Locate the word "true" in the data below, then copy every line that holds it.
--- Provided information Enclosed Below ---
Example toy_ring_new :
  NewAESGCMKeyring (Some toy_current) [Some toy_former] = Ok toy_ring ∧
  NewAESGCMKeyring (Some toy_current) [Some toy_current] = Err [PsErrProtectorConflict] ∧
  NewAESGCMKeyring (Some toy_current) [None] = Err [PsErrProtectorUnavailable].
Proof. split_and!; by vm_compute. Qed.

(** Sealed under the former key, rewrapped under the current one. *)
Example toy_rewrap :
  (run fs_run ((e <- AESGCMProtector_Seal (H:=toy_aead) toy_former (str "role") (str "secret") ;;
                ' (e', changed) <- Rewrap (H:=toy_aead) toy_ring (str "role") e ;;
                p <- AESGCMProtector_Open (H:=toy_aead) toy_current (str "role") e' ;;
                mret (changed, p)) tt) empty_disk).2
  = (tt, Ok (true, str "secret")).
Proof. by vm_compute. Qed.

Lemma recovery_key_example : ParseRecoveryKey (RecoveryKey_ExportSecret (toy_recovery x07)) = Ok (toy_recovery x07).
Proof. by vm_compute. Qed.

Lemma protector_seal_open_witness :
  mrwp fs_works (eq empty_disk)
    (envelope <- AESGCMProtector_Seal (H:=toy_aead) toy_former (str "role") (str "secret") ;;
     opened <- AESGCMProtector_Open (H:=toy_aead) toy_former (str "role") envelope ;;
     mret (envelope, opened)) tt empty_disk
    (λ _ _ r, ∃ envelope, r = Ok (envelope, str "secret") ∧ len envelope ≤ MaximumEnvelopeBytes) ∧
  mrwp fs_step (eq empty_disk) (AESGCMProtector_Seal (H:=toy_aead) toy_former (str "role") (str "secret")) tt empty_disk
    (λ _ _ r, ∀ envelope, r = Ok envelope →
       mrwp fs_works (eq empty_disk) (AESGCMProtector_Open (H:=toy_aead) toy_former (str "role") envelope) tt empty_disk
         (λ _ _ r', r' = Ok (str "secret"))).
Proof. apply (@protector_seal_open toy_aead toy_aead_laws); by vm_compute. Defined.

Lemma keyring_rotation_witness :
  let envelope := encodeEnvelopePrefix (str "key-1") (replicate 16 x00) 28 ++ replicate 28 x00 in
  (∀ p plaintext, Some p ∈ [Some toy_current; Some toy_former] →
     openEnvelope (H:=toy_aead) p (str "role") envelope = Ok plaintext →
     mrwp fs_works (eq empty_disk) (AESGCMKeyring_Open (H:=toy_aead) toy_ring (str "role") envelope) tt empty_disk
       (λ _ _ r, r = Ok plaintext) ∧
     mrwp fs_works (eq empty_disk) (Rewrap (H:=toy_aead) toy_ring (str "role") envelope) tt empty_disk
       (λ _ _ r, ∃ envelope' changed, r = Ok (envelope', changed) ∧
          openEnvelope (H:=toy_aead) toy_current (str "role") envelope' = Ok plaintext)) ∧
  mrwp fs_step (eq empty_disk) (Rewrap (H:=toy_aead) toy_ring (str "role") envelope) tt empty_disk
    (λ _ _ r, ∀ envelope' changed, r = Ok (envelope', changed) →
       ∃ p plaintext, Some p ∈ [Some toy_current; Some toy_former] ∧
         openEnvelope (H:=toy_aead) p (str "role") envelope = Ok plaintext ∧
         openEnvelope (H:=toy_aead) toy_current (str "role") envelope' = Ok plaintext ∧
         (changed = false → envelope' = envelope) ∧
         (changed = true → ∀ x, openEnvelope (H:=toy_aead) toy_current (str "role") envelope ≠ Ok x)).
Proof.
  intros envelope. apply (@keyring_rotation toy_aead toy_aead_laws toy_current [Some toy_former] toy_ring). by vm_compute.
Defined.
--- End of Enclosed Provided information ---
**Solution**:
  = (tt, Ok (true, str "secret")).
         (changed = true → ∀ x, openEnvelope (H:=toy_aead) toy_current (str "role") envelope ≠ Ok x)).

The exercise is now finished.